クリーンセンターの稼働を契機に、家庭で発生した廃プラスチック類が可燃ごみに区分変更となり、以前は隔週の収集であった廃プラスチックが可燃ごみとして週2回ごみステーションに出せるようになり、利便性が向上したとの意見が市民から市に多く寄せられています。
家庭で発生した廃プラスチック類などは、これまで四日市市南部埋立処分場で埋立処理をしていましたが、埋立処分場の残余年数の課題もあり、廃棄物の埋立処分場の延命対策が迫られる一方、廃プラスチック類の回収頻度を増やしてほしいという市民の要望を一気に解決したのが最新式シャフト炉式ガス化溶融炉の導入でした。家庭で発生する生ごみや廃プラスチック類、リサイクルできない紙くずや草木などを1700度Cから1800度Cで焼却、溶融し、発生する高温燃焼ガスにより得られる高温・高圧の蒸気を使って最大9000kWの発電が可能になりました。とりわけプラスチック類はサーマルリサイクルを支える燃料となっています。
粗大ごみやガラス・陶器類などは破砕ごみとして破砕施設で受け入れ、破砕処理を行うとともに、磁選機や選別機を用いてアルミや鉄を回収しています。また、溶融処理により発生したスラグやメタルを資源として有効利用しています。このほか資源物に分類された紙や衣類、ビン、飲料缶、PETボトル、さらに使用済みの携帯電話やパソコンなど小型家電、蛍光管、乾電池などは民間の再生事業者に売却し資源化しています。
クリーンセンターは最新鋭設備を導入するとともに環境対策に万全を期しています。ばいじん、SOX、NOX、ダイオキシン類など8物質の排ガスは、国より厳しい排出基準を設定して環境との調和を図っています。

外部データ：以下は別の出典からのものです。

Lemma absorb_left_ok k dual l r otherwise :
  dual_kinds k dual → wf l → wf r → getWidth l = getWidth r →
  2 * (weight l + weight r) + 1 ≤ n →
  otherwise ⇓ created k l r → absorb_left create k dual l r otherwise ⇓ created k l r.
Proof.
  intros Hk Hl Hr Hw Hn Ho. destruct l as [| | | | | | | | |k' a b]; try done.
  unfold absorb_left. case_bool_decide as Hd; [|done]. subst k'.
  destruct Hl as (Ha & Hb & Hab). pose proof (weight_binary dual a b).
  pose proof (weight_pos a). pose proof (weight_pos b).
  assert (is_core k = true ∧ is_cmp dual = false) as [Hcore Hcmp]
    by (by destruct Hk as [[-> ->]|[-> ->]]).
  cbn [getWidth] in Hw. rewrite Hcmp in Hw.
  ystep. eapply yields_mono; [by apply isNegationOf_spec|]. intros [] Hneg.
  { eapply yields_mono; [apply call; try done; [congruence|lia]|]. intros e He.
    refine (proj1 (absorbed k dual a b r e _ _ _ _ _ _)); auto; congruence. }
  ystep. eapply yields_mono; [by apply isNegationOf_spec; [..|congruence]|]. intros [] Hneg'; [|done].
  eapply yields_mono; [apply call; try done; lia|]. intros e He.
  refine (proj2 (absorbed k dual b a r e _ _ _ _ _ _)); auto.
Qed.

Lemma absorb_right_ok k dual l r otherwise :
  dual_kinds k dual → wf l → wf r → getWidth l = getWidth r →
  2 * (weight l + weight r) + 1 ≤ n →
  otherwise ⇓ created k l r → absorb_right create k dual l r otherwise ⇓ created k l r.
Proof.
  intros Hk Hl Hr Hw Hn Ho. destruct r as [| | | | | | | | |k' a b]; try done.
  unfold absorb_right. case_bool_decide as Hd; [|done]. subst k'.
  destruct (Hr) as (Ha & Hb & Hab). pose proof (weight_binary dual a b).
  pose proof (weight_pos a). pose proof (weight_pos b).
  assert (is_core k = true ∧ is_cmp dual = false ∧ is_comm k = true) as (Hcore & Hcmp & Hcomm)
    by (by destruct Hk as [[-> ->]|[-> ->]]).
  assert (getWidth l = getWidth a) as Hla by (cbn [getWidth] in Hw; by rewrite Hcmp in Hw).
  ystep. eapply yields_mono; [by apply isNegationOf_spec|]. intros [] Hneg.
  { eapply yields_mono; [apply call; try done; [congruence|lia]|].
    intros e He%created_comm; [|done|congruence]. apply created_comm; [done..|].
    refine (proj1 (absorbed k dual a b l e _ _ _ _ _ _)); auto; congruence. }
  ystep. eapply yields_mono; [by apply isNegationOf_spec; [..|congruence]|]. intros [] Hneg'; [|done].
  eapply yields_mono; [apply call; try done; lia|].
  intros e He%created_comm; [|done|congruence]. apply created_comm; [done..|].
  refine (proj2 (absorbed k dual b a l e _ _ _ _ _ _)); auto.
Qed.

Lemma AndExpr_create_ok l r :
  wf l → wf r → getWidth l = getWidth r → 2 * (weight l + weight r) + 1 ≤ n →
  AndExpr_create create l r ⇓ created And l r.
Proof.
  intros Hl Hr Hw Hn. assert (dual_kinds And Or) by (by left). unfold AndExpr_create.
  ystep. eapply yields_mono; [by apply isNegationOf_spec|]. intros [] Hneg.
  { destruct Hneg as (Hbl & Hbr & Hv); [done|]. rewrite create_constant_spec by done.
    apply created_const; [done..|by rewrite Hbl|]. intros ρ Hρ. rewrite (Hv ρ Hρ). cbn. bool_cases ρ. }
  apply absorb_left_ok, absorb_right_ok; try done. by apply created_alloc.
Qed.
(* ===== verification/ExprSelectRead.v ===== *)
(** * Conditionals and reads: [SelectExpr::create], [ReadExpr::create],
      [Expr::createTempRead], [rebuild], [createFromKind] and the transfer of
      constants to and from memory, of [lib/Expr/Expr.cpp] and [klee/Expr.h] *)

From stdpp Require Import prelude.
From S2P Require Import Prelude Bitvec Bits APInt ExprData ExprConstants ExprCasts ExprBinary.
From S2P Require Import ExprBinaryProofs.

(** [SelectExpr::isConstantCases], on a [SelectExpr] *)
Fixpoint isConstantCases (e : Expr) : bool :=
  match e with
  | Select _ t f =>
      (if t is Select _ _ _ then isConstantCases t else isConstant t) &&
      (if f is Select _ _ _ then isConstantCases f else isConstant f)
  | _ => false
  end.

(** [SelectExpr::hasConstantCases], on a [SelectExpr] *)
Fixpoint hasConstantCases (e : Expr) : bool :=
  match e with
  | Select _ t f => isConstant t || isConstant f || hasConstantCases t || hasConstantCases f
  | _ => false
  end.

Section creation.
Context `{APIntOps} `{ArrayStore} `{ObjectIdentity} `{Options}.

(** The part of [SelectExpr::create] for boolean branches:
    [c ? t : f  <=> (c and t) or (not c and f)] *)
Definition select_bool (c t f : Expr) : outcome Expr :=
  match t, f with
  | Constant CE, _ =>
      b ← CE_isTrue CE;
      if (b : bool) then core_create Or c f
      else nc ← createIsZero c; core_create And nc f
  | _, Constant CE =>
      b ← CE_isTrue CE;
      if (b : bool) then nc ← createIsZero c; core_create Or nc t
      else core_create And c t
  | _, _ => Done (Select c t f)
  end.

(** [SelectExpr::create] *)
Fixpoint SelectExpr_create_fuel (fuel : nat) (c t f : Expr) : outcome Expr :=
  match fuel with
  | O => OutOfFuel
  | S fuel =>
      let kt := getWidth t in
      cassert (getWidth c =? Bool);;
      cassert (kt =? getWidth f);;
      match c with
      | Constant CE => b ← CE_isTrue CE; Done (if (b : bool) then t else f)
      | _ =>
        if eqE t f then Done t
        else match t, f with
        | Select se_cond se_true se_false, _ =>
            if eqE f se_false then
              c' ← core_create And c se_cond;
              SelectExpr_create_fuel fuel c' se_true f
            else if eqE f se_true then
              nc ← NotExpr_create se_cond;
              c' ← core_create And c nc;
              SelectExpr_create_fuel fuel c' se_false f
            else Done (Select c t f)
        | _, Select se_cond se_true se_false =>
            if eqE t se_true then
              c' ← core_create Or c se_cond;
              SelectExpr_create_fuel fuel c' t se_false
            else if eqE t se_false then
              nc ← NotExpr_create se_cond;
              c' ← core_create Or c nc;
              SelectExpr_create_fuel fuel c' t se_true
            else Done (Select c t f)
        | _, _ => if kt =? Bool then select_bool c t f else Done (Select c t f)
        end
      end
  end.
Lemma low_bounded w v :
  0 ≤ w ≤ 64 → v `bits` 64 → Z.land v (not64 (zeroMask w)) `bits` w.
Proof.
  intros Hw Hv. assert (Z.land v (not64 (zeroMask w)) `bits` 64) as Hb by auto with mask64.
  apply bounded_testbit; [lia|apply Hb|]. intros n Hn.
  destruct (decide (n < 64)); [|by apply (testbit_high 64); [|lia]].
  rewrite low_bits by lia. by rewrite bool_decide_eq_false_2 by lia.
Qed.

Lemma low_small w v : 0 ≤ w ≤ 64 → v `bits` w → Z.land v (not64 (zeroMask w)) = v.
Proof.
  intros Hw Hv. assert (v `bits` 64) by (by apply (bounded_mono w); [lia|]).
  apply (bounded_ext w); [by apply low_bounded|done|]. intros n Hn.
  rewrite low_bits by lia. by rewrite bool_decide_eq_true_2 by lia.
Qed.

Lemma erase_subset {V} e (l : list (Expr * V)) : map_erase e l ⊆ l.
Proof. intros x Hx. by apply list_elem_of_filter in Hx as [_ ?]. Qed.

Lemma erase_all_subset {V} es (l : list (Expr * V)) :
  foldl (λ l k, map_erase k l) l es ⊆ l.
Proof.
  revert l. induction es as [|e es IH]; intros l; [done|]. cbn.
  etrans; [apply IH|apply erase_subset].
Qed.

Lemma replaceWithConstant_tri Hyp e v :
  wf e → v `bits` 64 →
  tri Hyp (λ r, r = constant_of e v) (λ _, True) (replaceWithConstant e v).
Proof.
  intros He Hv. pose proof (wf_width e He) as Hw. unfold replaceWithConstant.
  eapply (tri_bind _ (λ b : bool, b = true → e = constant_of e v) (λ _, True)).
  - apply tri_check; [|done]. destruct e; try done. cbn in He. destruct He as [? Hc].
    rewrite getZExtValue_spec by lia. ystep. ystep. intros Hcv%Z.eqb_eq; subst v. unfold constant_of.
    cbn [getWidth]. rewrite low_small by (done || lia). by destruct c.
  - intros [] Hb; [by apply tri_ret; [apply Hb|]|].
    eapply (tri_bind _ (λ _, True) (λ _, True)).
    + apply tri_filter; [|done..]. intros l. etrans; [apply erase_subset|apply erase_all_subset].
    + intros _ _. apply tri_check; [|done]. unfold create_constant.
      by rewrite ConstantExpr_create_spec by (done || by apply low_bounded; [lia|]).
Qed.

(** The constant agrees with a value whose used bits are all known. *)
Lemma constant_of_agree e b v :
  0 < getWidth e ≤ 64 → v `bits` getWidth e → covered b = true → knows_used b v →
  agree (ignoredBits b) v (Z.land (knownOneBits b) (not64 (zeroMask (getWidth e)))).
Proof.
  intros Hw Hv Hc Hk n Hn Hi. rewrite low_bits by lia. destruct (Hk n Hn Hi) as [H1' H0'].
  destruct (covered_bits b n Hc Hn Hi) as [Hb|Hb].
  - rewrite Hb, H1' by done. rewrite bool_decide_eq_true_2; [done|].
    destruct (decide (n < getWidth e)); [done|].
    rewrite (testbit_high (getWidth e) v) in H1' by (done || lia). by specialize (H1' Hb).
  - rewrite H0' by done. destruct (Z.testbit (knownOneBits b) n) eqn:E; [|by rewrite andb_false_r].
    rewrite H0' in H1' by done. by specialize (H1' eq_refl).
Qed.

Lemma constant_of_good e v : wf e → v `bits` 64 → good e (constant_of e v).
Proof.
  intros He Hv. pose proof (wf_width e He). pose proof (weight_pos e).
  split_and!; [split; [|done]|done|cbn; lia]. split; [cbn; lia|]. cbn. by apply low_bounded; [lia|].
Qed.

Section loops.
Context (simp : Expr → Z → F (Expr * BitsInfo)) (n : Z).

(** What the induction gives for lighter expressions *)
Definition simp_ok : Prop := ∀ Hyp k ign, weight k < n → wf k → tame k → ign `bits` 64 →
  tri Hyp (λ r, good k r.1 ∧ fixed r.2 r.1 ∧ (isConstant k = true → r.1 = k))
    (sound_result k ign) (simp k ign).
(* ===== verification/ExprVisitor.v ===== *)
(** * The expression visitor: [lib/Expr/ExprVisitor.cpp], and the collection of
      the symbolic arrays of an expression with it ([lib/Expr/ExprUtil.cpp])

    A visitor is a record of the virtual methods of [class ExprVisitor]; they
    receive [visit] to call back into the traversal, and thread the state of
    the subclass together with the memo table [visited]. *)

From stdpp Require Import prelude.
From S2P Require Import Prelude Bitvec Bits APInt ExprData ExprConstants ExprCasts ExprBinary.
From S2P Require Import ExprBinaryProofs ExprSelectRead.

(** ** State and errors *)

(** [ExprHashMap< ref<Expr> > visited] *)
Definition visited_ty : Type := list (Expr * Expr).

(** Computations that change [visited] and the fields [S] of the visitor. *)
Abbreviation V S := (M (visited_ty * S)).

Definition get {S} : V S S := λ s, Done (s.2, s).
Definition put {S} (x : S) : V S unit := λ s, Done (tt, (s.1, x)).

(** [ExprVisitor::Action] *)
Inductive Action : Set :=
| SkipChildren
| DoChildren
| ChangeTo (e : Expr).

(** The virtual methods of [ExprVisitor]; [visitKind] stands for [visitRead],
    [visitAdd] and so on, selected by the kind of its argument. *)
Record Visitor (S : Type) : Type := mkVisitor {
  recursive : bool;
  visitExpr : (Expr → V S Expr) → Expr → V S Action;
  visitKind : (Expr → V S Expr) → Expr → V S Action;
  visitExprPost : (Expr → V S Expr) → Expr → V S Action;
}.
Arguments mkVisitor {S}.
Arguments recursive {S}.
Arguments visitExpr {S}.
Arguments visitKind {S}.
Arguments visitExprPost {S}.

(** The command-line option [-use-visitor-hash]. *)
Class VisitorOptions : Type := { UseVisitorHash : bool }.

Section visitor.
Context `{APIntOps} `{ArrayStore} `{ObjectIdentity} `{Options} `{VisitorOptions}.
Context {S : Type} (vis : Visitor S).

(** [visited.find(e)] *)
Fixpoint find_visited (visited : visited_ty) (e : Expr) : option Expr :=
  match visited with
  | [] => None
  | (e', r) :: visited => if eqE e' e then Some r else find_visited visited e
  end.

(** The loop over the kids, in order. *)
Fixpoint visit_kids (visit : Expr → V S Expr) (kids : list Expr) : V S (list Expr) :=
  match kids with
  | [] => mret []
  | k :: kids => k' ← visit k; kids' ← visit_kids visit kids; mret (k' :: kids')
  end.

(** [rebuild] is set when a kid changed. *)
Definition any_changed (kids kids' : list Expr) : bool :=
  existsb (λ '(k, k'), negb (eqE k' k)) (zip kids kids').

(** [ExprVisitor::visitActual] *)
Definition visitActual (visit : Expr → V S Expr) (e : Expr) : V S Expr :=
  if isConstant e then mret e
  else
    act ← visitExpr vis visit e;
    match act with
    | SkipChildren => mret e
    | ChangeTo x => mret x
    | DoChildren =>
      act ← visitKind vis visit e;
      match act with
      | SkipChildren => mret e
      | ChangeTo x => mret x
      | DoChildren =>
        kids ← visit_kids visit (getKids e);
        e' ← (if any_changed (getKids e) kids then
                x ← lift (rebuild e kids);
                if recursive vis then visit x else mret x
              else mret e);
        if isConstant e' then mret e'
        else
          act ← visitExprPost vis visit e';
          match act with ChangeTo x => mret x | _ => mret e' end
      end
    end.

(** [ExprVisitor::visit] *)
Fixpoint visit_fuel (fuel : nat) (e : Expr) : V S Expr :=
  match fuel with
  | O => λ _, OutOfFuel
  | Datatypes.S fuel =>
      if negb UseVisitorHash || isConstant e then visitActual (visit_fuel fuel) e
      else λ s,
        match find_visited s.1 e with
        | Some r => Done (r, s)
        | None =>
            '(res, (visited, x)) ← visitActual (visit_fuel fuel) e s;
            Done (res, ((e, res) :: visited, x))
        end
  end.

End visitor.

(** The default methods. *)
Definition default_visitExpr {S} (visit : Expr → V S Expr) (e : Expr) : V S Action := mret DoChildren.
Definition default_visitKind {S} (visit : Expr → V S Expr) (e : Expr) : V S Action := mret DoChildren.
Definition default_visitExprPost {S} (visit : Expr → V S Expr) (e : Expr) : V S Action :=
  mret SkipChildren.

(** Number of nodes, update lists included: enough fuel for a visitor that is
    not [recursive]. *)
Fixpoint full_size (e : Expr) : nat :=
  match e with
  | Constant _ => 1
  | NotOptimized e | Extract e _ _ | ZExt e _ | SExt e _ | Not e => S (full_size e)
  | Read _ head e => S (full_size e + nodes_full_size head)
  | Select c t f => S (full_size c + full_size t + full_size f)
  | Concat l r | Binary _ l r => S (full_size l + full_size r)
  end
with nodes_full_size (un : UpdateNode) : nat :=
  match un with
  | NullNode => O
  | Node next index value => full_size index + full_size value + nodes_full_size next
  end.

(** Case analysis on which kid [k] is, for [H : k ∈ getKids e]. *)
Ltac kid_cases H :=
  rewrite ?elem_of_cons, ?elem_of_nil in H; destruct_or? H; try done; subst.

Lemma kid_smaller e k : k ∈ getKids e → (full_size k < full_size e)%nat.
Proof. destruct e; cbn; intros Hk; kid_cases Hk; lia. Qed.

Lemma kid_wf e k : wf e → k ∈ getKids e → wf k.
Proof. destruct e; cbn; intros He Hk; kid_cases Hk; tauto. Qed.

(** ** Reasoning about visitors *)

Section visitor_correct.
Context `{APIntOps} `{ArrayStore} `{ObjectIdentity} `{Options} `{VisitorOptions}.
Context {S : Type} (vis : Visitor S).

(** [R s e r] relates an expression to its result, [I] is the invariant of the
    state of the subclass; both may only grow with [le]. *)
Variable Dom : Expr → Prop.
Variable R : S → Expr → Expr → Prop.
Variable le : S → S → Prop.
Hypothesis le_refl : ∀ x, le x x.
Hypothesis le_trans : ∀ x y z, le x y → le y z → le x z.
Hypothesis R_mono : ∀ x y e r, le x y → R x e r → R y e r.

(** Every memoised pair is related. *)
Definition cache_ok (s : visited_ty * S) : Prop := Forall (λ '(e, r), R s.2 e r) s.1.

Definition visits (visit : Expr → V S Expr) (e : Expr) : Prop :=
  ∀ s, cache_ok s → runs (visit e) s (λ r s', R s'.2 e r ∧ cache_ok s' ∧ le s.2 s'.2).

Lemma find_visited_ok visited e r :
  find_visited visited e = Some r → (e, r) ∈ visited.
Proof.
  induction visited as [|[e' r'] visited IH]; cbn; [done|].
  destruct (eqE e' e) eqn:E; intros; [|by right; auto]. uneq. simplify_eq. by left.
Qed.

(** Memoisation is transparent: [visit] is correct at every size if
    [visitActual] is, given correct recursive calls on smaller expressions. *)
Lemma visit_fuel_ok fuel e :
  (∀ visit e, Dom e → (∀ e', Dom e' → (full_size e' < full_size e)%nat → visits visit e') →
    visits (visitActual vis visit) e) →
  Dom e → (full_size e ≤ fuel)%nat → visits (visit_fuel vis fuel) e.
Proof.
  intros Hstep. revert e. induction fuel as [|fuel IH]; intros e He Hsz.
  { destruct e; cbn in Hsz; lia. }
  assert (visits (visitActual vis (visit_fuel vis fuel)) e) as Hact.
  { apply Hstep; [done|]. intros. apply IH; [done|lia]. }
  intros s Hs. cbn [visit_fuel]. destruct (_ || _); [by apply Hact|].
  unfold runs. destruct (find_visited s.1 e) eqn:E.
  - cbn. split_and!; [|done|apply le_refl]. apply find_visited_ok in E.
    by apply (proj1 (Forall_forall _ _) Hs) in E.
  - destruct (runs_inv _ _ _ (Hact s Hs)) as (r & [visited x] & -> & HR & Hc & Hle). cbn.
    split_and!; [done| |done]. by constructor.
Qed.

Lemma visit_kids_ok visit kids s :
  (∀ k, k ∈ kids → visits visit k) → cache_ok s →
  runs (visit_kids visit kids) s (λ kids' s',
    Forall2 (R s'.2) kids kids' ∧ cache_ok s' ∧ le s.2 s'.2).
Proof.
  revert s. induction kids as [|k kids IH]; intros s Hk Hs; cbn [visit_kids].
  { apply runs_ret. auto. }
  apply runs_bind. eapply runs_mono; [apply Hk; [by left|done]|]. intros k' s1 (HR & Hs1 & Hle1).
  apply runs_bind. eapply runs_mono; [apply IH; [by intros; apply Hk; right|done]|].
  intros kids' s2 (HRs & Hs2 & Hle2). apply runs_ret. split_and!; [|done|by eapply le_trans].
  constructor; [by eapply R_mono|done].
Qed.

End visitor_correct.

また、クリーンセンターでは、市のごみ処理対策や資源循環社会構築に向けた取り組みを啓発するため、主に小学生や自治会などの見学を積極的に受け入れています。窓越しに処理施設内部を公開するとともに、映像やパネル展示などでわかりやすく説明しています。ごみ処理施設であることを忘れ、ハイテク工場と間違いそうな明るく、楽しい雰囲気を醸し出しています。
クリーンセンター稼働に伴う費用対効果について市の生活環境課に確認したところ、ごみの分別区分の変更に伴いごみの収集に要するコストは割高になったものの、ごみ発電による売電収入などが貢献し、ごみ処理コストは以前より低下しているそうです。
政府の廃棄物行政は縦割りの弊害もあって効率性に欠け、自治体も振り回されがちです。廃プラスチック類の対策も試行錯誤が続いていますが、四日市市では、3Rの推進、循環型社会の実現に向けて産業界や消費者、行政が連携していく必要があると考えています。
四日市市はPETボトルも独自処理を長年続けてきました。その背景には使用済みPETボトルに過剰とも思える品質が要求され、自治体の負担が大きいことがあります。輸出に振り回されて需給や価格の変動が激しいことも障害になっています。課題の多い廃棄物行政ですが、四日市市クリーンセンターが循環型社会構築に向けて一石を投じたことは間違いないでしょう。